What is expected: Before anything else, copy every record below exactly as it stands.

Records supplied:
******************************

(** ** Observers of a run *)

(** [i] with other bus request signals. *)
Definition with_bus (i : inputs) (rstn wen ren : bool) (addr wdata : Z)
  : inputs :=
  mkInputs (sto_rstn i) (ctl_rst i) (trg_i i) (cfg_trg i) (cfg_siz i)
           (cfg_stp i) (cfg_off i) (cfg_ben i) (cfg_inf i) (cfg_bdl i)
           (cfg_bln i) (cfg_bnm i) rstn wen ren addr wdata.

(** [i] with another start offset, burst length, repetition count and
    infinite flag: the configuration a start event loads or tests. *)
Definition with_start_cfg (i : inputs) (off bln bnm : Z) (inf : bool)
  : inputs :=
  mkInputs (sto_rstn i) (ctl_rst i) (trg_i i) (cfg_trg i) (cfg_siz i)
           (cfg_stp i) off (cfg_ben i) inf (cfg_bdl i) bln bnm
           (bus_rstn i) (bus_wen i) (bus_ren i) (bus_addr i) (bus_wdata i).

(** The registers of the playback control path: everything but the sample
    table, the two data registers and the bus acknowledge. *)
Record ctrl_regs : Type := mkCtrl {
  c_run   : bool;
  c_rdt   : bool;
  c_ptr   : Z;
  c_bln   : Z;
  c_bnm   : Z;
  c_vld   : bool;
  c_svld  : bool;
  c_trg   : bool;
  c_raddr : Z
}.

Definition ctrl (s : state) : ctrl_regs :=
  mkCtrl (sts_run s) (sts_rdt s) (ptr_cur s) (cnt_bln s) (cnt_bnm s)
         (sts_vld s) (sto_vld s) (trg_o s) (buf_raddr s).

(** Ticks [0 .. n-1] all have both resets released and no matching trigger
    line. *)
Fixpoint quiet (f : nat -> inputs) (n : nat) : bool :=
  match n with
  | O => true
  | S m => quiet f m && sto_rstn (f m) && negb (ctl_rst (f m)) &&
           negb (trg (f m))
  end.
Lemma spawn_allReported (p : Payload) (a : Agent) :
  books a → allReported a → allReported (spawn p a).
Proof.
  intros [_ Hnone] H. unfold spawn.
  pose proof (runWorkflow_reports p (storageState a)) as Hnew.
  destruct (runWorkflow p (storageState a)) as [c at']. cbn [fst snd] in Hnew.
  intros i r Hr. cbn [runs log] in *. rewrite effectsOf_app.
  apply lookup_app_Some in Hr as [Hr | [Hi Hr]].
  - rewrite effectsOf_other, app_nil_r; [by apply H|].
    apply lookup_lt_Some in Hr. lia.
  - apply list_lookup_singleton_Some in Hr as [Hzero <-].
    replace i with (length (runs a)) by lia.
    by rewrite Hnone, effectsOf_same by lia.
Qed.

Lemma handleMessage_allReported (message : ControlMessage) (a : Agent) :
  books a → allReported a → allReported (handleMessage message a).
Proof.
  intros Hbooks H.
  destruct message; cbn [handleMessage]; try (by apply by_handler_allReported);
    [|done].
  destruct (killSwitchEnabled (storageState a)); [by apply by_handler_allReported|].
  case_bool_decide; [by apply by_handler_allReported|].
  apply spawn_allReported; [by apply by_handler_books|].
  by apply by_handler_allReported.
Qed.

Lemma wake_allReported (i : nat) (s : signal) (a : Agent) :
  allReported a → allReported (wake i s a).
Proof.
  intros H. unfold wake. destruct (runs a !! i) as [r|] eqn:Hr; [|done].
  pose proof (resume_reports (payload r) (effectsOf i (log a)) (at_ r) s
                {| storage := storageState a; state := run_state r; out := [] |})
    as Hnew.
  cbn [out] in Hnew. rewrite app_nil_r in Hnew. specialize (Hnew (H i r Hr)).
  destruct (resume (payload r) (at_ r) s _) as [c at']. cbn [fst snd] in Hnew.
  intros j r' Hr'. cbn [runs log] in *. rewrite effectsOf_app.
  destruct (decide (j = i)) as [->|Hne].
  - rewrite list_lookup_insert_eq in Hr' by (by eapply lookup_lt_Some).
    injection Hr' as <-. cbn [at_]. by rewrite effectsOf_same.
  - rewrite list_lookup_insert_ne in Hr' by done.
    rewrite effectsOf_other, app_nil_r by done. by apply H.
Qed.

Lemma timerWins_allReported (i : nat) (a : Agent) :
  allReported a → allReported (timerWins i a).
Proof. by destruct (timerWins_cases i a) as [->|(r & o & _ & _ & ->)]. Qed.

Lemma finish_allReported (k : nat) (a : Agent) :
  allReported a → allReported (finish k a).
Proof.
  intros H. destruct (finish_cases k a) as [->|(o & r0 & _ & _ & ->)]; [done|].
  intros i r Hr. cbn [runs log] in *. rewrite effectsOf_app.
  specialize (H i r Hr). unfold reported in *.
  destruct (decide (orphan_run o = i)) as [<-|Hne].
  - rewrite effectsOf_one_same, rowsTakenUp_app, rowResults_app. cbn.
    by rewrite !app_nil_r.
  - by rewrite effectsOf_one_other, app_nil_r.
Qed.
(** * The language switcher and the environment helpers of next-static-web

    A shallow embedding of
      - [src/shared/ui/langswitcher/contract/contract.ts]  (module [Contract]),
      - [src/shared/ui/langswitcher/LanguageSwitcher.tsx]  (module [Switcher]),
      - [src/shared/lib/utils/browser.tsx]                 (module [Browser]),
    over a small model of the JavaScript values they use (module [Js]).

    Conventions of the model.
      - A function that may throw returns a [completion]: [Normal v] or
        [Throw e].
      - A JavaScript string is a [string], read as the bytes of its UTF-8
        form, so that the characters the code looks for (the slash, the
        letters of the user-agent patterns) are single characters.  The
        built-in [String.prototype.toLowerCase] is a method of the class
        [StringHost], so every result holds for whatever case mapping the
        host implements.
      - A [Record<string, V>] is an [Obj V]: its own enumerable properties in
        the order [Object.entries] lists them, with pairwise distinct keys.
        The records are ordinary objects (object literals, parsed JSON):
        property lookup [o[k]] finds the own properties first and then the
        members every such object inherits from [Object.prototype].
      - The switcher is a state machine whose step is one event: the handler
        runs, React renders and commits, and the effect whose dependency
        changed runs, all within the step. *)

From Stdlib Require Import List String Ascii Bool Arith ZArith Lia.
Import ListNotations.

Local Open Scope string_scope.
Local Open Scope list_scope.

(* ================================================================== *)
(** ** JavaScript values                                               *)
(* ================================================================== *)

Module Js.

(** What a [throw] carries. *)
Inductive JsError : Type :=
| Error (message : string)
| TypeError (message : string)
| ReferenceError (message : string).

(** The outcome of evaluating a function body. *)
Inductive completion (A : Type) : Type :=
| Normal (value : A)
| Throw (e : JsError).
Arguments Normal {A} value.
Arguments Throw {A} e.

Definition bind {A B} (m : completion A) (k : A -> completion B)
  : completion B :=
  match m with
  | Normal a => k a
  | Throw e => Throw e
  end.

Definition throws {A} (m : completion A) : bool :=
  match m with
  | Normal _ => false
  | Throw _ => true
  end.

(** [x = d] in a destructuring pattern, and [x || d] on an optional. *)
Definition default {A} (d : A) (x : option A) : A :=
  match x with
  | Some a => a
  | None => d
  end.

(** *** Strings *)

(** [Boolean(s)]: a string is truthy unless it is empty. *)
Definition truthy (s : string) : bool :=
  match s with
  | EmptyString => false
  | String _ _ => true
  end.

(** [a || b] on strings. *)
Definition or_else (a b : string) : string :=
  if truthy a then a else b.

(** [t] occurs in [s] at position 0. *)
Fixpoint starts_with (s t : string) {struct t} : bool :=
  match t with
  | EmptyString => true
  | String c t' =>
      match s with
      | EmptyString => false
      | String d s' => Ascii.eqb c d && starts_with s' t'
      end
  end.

******************************

Result:
(** ** Observers of a run *)

(** [i] with other bus request signals. *)
Definition with_bus (i : inputs) (rstn wen ren : bool) (addr wdata : Z)
  : inputs :=
  mkInputs (sto_rstn i) (ctl_rst i) (trg_i i) (cfg_trg i) (cfg_siz i)
           (cfg_stp i) (cfg_off i) (cfg_ben i) (cfg_inf i) (cfg_bdl i)
           (cfg_bln i) (cfg_bnm i) rstn wen ren addr wdata.

(** [i] with another start offset, burst length, repetition count and
    infinite flag: the configuration a start event loads or tests. *)
Definition with_start_cfg (i : inputs) (off bln bnm : Z) (inf : bool)
  : inputs :=
  mkInputs (sto_rstn i) (ctl_rst i) (trg_i i) (cfg_trg i) (cfg_siz i)
           (cfg_stp i) off (cfg_ben i) inf (cfg_bdl i) bln bnm
           (bus_rstn i) (bus_wen i) (bus_ren i) (bus_addr i) (bus_wdata i).

(** The registers of the playback control path: everything but the sample
    table, the two data registers and the bus acknowledge. *)
Record ctrl_regs : Type := mkCtrl {
  c_run   : bool;
  c_rdt   : bool;
  c_ptr   : Z;
  c_bln   : Z;
  c_bnm   : Z;
  c_vld   : bool;
  c_svld  : bool;
  c_trg   : bool;
  c_raddr : Z
}.

Definition ctrl (s : state) : ctrl_regs :=
  mkCtrl (sts_run s) (sts_rdt s) (ptr_cur s) (cnt_bln s) (cnt_bnm s)
         (sts_vld s) (sto_vld s) (trg_o s) (buf_raddr s).

(** Ticks [0 .. n-1] all have both resets released and no matching trigger
    line. *)
Fixpoint quiet (f : nat -> inputs) (n : nat) : bool :=
  match n with
  | O => true
  | S m => quiet f m && sto_rstn (f m) && negb (ctl_rst (f m)) &&
           negb (trg (f m))
  end.
Lemma spawn_allReported (p : Payload) (a : Agent) :
  books a → allReported a → allReported (spawn p a).
Proof.
  intros [_ Hnone] H. unfold spawn.
  pose proof (runWorkflow_reports p (storageState a)) as Hnew.
  destruct (runWorkflow p (storageState a)) as [c at']. cbn [fst snd] in Hnew.
  intros i r Hr. cbn [runs log] in *. rewrite effectsOf_app.
  apply lookup_app_Some in Hr as [Hr | [Hi Hr]].
  - rewrite effectsOf_other, app_nil_r; [by apply H|].
    apply lookup_lt_Some in Hr. lia.
  - apply list_lookup_singleton_Some in Hr as [Hzero <-].
    replace i with (length (runs a)) by lia.
    by rewrite Hnone, effectsOf_same by lia.
Qed.

Lemma handleMessage_allReported (message : ControlMessage) (a : Agent) :
  books a → allReported a → allReported (handleMessage message a).
Proof.
  intros Hbooks H.
  destruct message; cbn [handleMessage]; try (by apply by_handler_allReported);
    [|done].
  destruct (killSwitchEnabled (storageState a)); [by apply by_handler_allReported|].
  case_bool_decide; [by apply by_handler_allReported|].
  apply spawn_allReported; [by apply by_handler_books|].
  by apply by_handler_allReported.
Qed.

Lemma wake_allReported (i : nat) (s : signal) (a : Agent) :
  allReported a → allReported (wake i s a).
Proof.
  intros H. unfold wake. destruct (runs a !! i) as [r|] eqn:Hr; [|done].
  pose proof (resume_reports (payload r) (effectsOf i (log a)) (at_ r) s
                {| storage := storageState a; state := run_state r; out := [] |})
    as Hnew.
  cbn [out] in Hnew. rewrite app_nil_r in Hnew. specialize (Hnew (H i r Hr)).
  destruct (resume (payload r) (at_ r) s _) as [c at']. cbn [fst snd] in Hnew.
  intros j r' Hr'. cbn [runs log] in *. rewrite effectsOf_app.
  destruct (decide (j = i)) as [->|Hne].
  - rewrite list_lookup_insert_eq in Hr' by (by eapply lookup_lt_Some).
    injection Hr' as <-. cbn [at_]. by rewrite effectsOf_same.
  - rewrite list_lookup_insert_ne in Hr' by done.
    rewrite effectsOf_other, app_nil_r by done. by apply H.
Qed.

Lemma timerWins_allReported (i : nat) (a : Agent) :
  allReported a → allReported (timerWins i a).
Proof. by destruct (timerWins_cases i a) as [->|(r & o & _ & _ & ->)]. Qed.

Lemma finish_allReported (k : nat) (a : Agent) :
  allReported a → allReported (finish k a).
Proof.
  intros H. destruct (finish_cases k a) as [->|(o & r0 & _ & _ & ->)]; [done|].
  intros i r Hr. cbn [runs log] in *. rewrite effectsOf_app.
  specialize (H i r Hr). unfold reported in *.
  destruct (decide (orphan_run o = i)) as [<-|Hne].
  - rewrite effectsOf_one_same, rowsTakenUp_app, rowResults_app. cbn.
    by rewrite !app_nil_r.
  - by rewrite effectsOf_one_other, app_nil_r.
Qed.
(** * The language switcher and the environment helpers of next-static-web

    A shallow embedding of
      - [src/shared/ui/langswitcher/contract/contract.ts]  (module [Contract]),
      - [src/shared/ui/langswitcher/LanguageSwitcher.tsx]  (module [Switcher]),
      - [src/shared/lib/utils/browser.tsx]                 (module [Browser]),
    over a small model of the JavaScript values they use (module [Js]).

    Conventions of the model.
      - A function that may throw returns a [completion]: [Normal v] or
        [Throw e].
      - A JavaScript string is a [string], read as the bytes of its UTF-8
        form, so that the characters the code looks for (the slash, the
        letters of the user-agent patterns) are single characters.  The
        built-in [String.prototype.toLowerCase] is a method of the class
        [StringHost], so every result holds for whatever case mapping the
        host implements.
      - A [Record<string, V>] is an [Obj V]: its own enumerable properties in
        the order [Object.entries] lists them, with pairwise distinct keys.
        The records are ordinary objects (object literals, parsed JSON):
        property lookup [o[k]] finds the own properties first and then the
        members every such object inherits from [Object.prototype].
      - The switcher is a state machine whose step is one event: the handler
        runs, React renders and commits, and the effect whose dependency
        changed runs, all within the step. *)

From Stdlib Require Import List String Ascii Bool Arith ZArith Lia.
Import ListNotations.

Local Open Scope string_scope.
Local Open Scope list_scope.

(* ================================================================== *)
(** ** JavaScript values                                               *)
(* ================================================================== *)

Module Js.

(** What a [throw] carries. *)
Inductive JsError : Type :=
| Error (message : string)
| TypeError (message : string)
| ReferenceError (message : string).

(** The outcome of evaluating a function body. *)
Inductive completion (A : Type) : Type :=
| Normal (value : A)
| Throw (e : JsError).
Arguments Normal {A} value.
Arguments Throw {A} e.

Definition bind {A B} (m : completion A) (k : A -> completion B)
  : completion B :=
  match m with
  | Normal a => k a
  | Throw e => Throw e
  end.

Definition throws {A} (m : completion A) : bool :=
  match m with
  | Normal _ => false
  | Throw _ => true
  end.

(** [x = d] in a destructuring pattern, and [x || d] on an optional. *)
Definition default {A} (d : A) (x : option A) : A :=
  match x with
  | Some a => a
  | None => d
  end.

(** *** Strings *)

(** [Boolean(s)]: a string is truthy unless it is empty. *)
Definition truthy (s : string) : bool :=
  match s with
  | EmptyString => false
  | String _ _ => true
  end.

(** [a || b] on strings. *)
Definition or_else (a b : string) : string :=
  if truthy a then a else b.

(** [t] occurs in [s] at position 0. *)
Fixpoint starts_with (s t : string) {struct t} : bool :=
  match t with
  | EmptyString => true
  | String c t' =>
      match s with
      | EmptyString => false
      | String d s' => Ascii.eqb c d && starts_with s' t'
      end
  end.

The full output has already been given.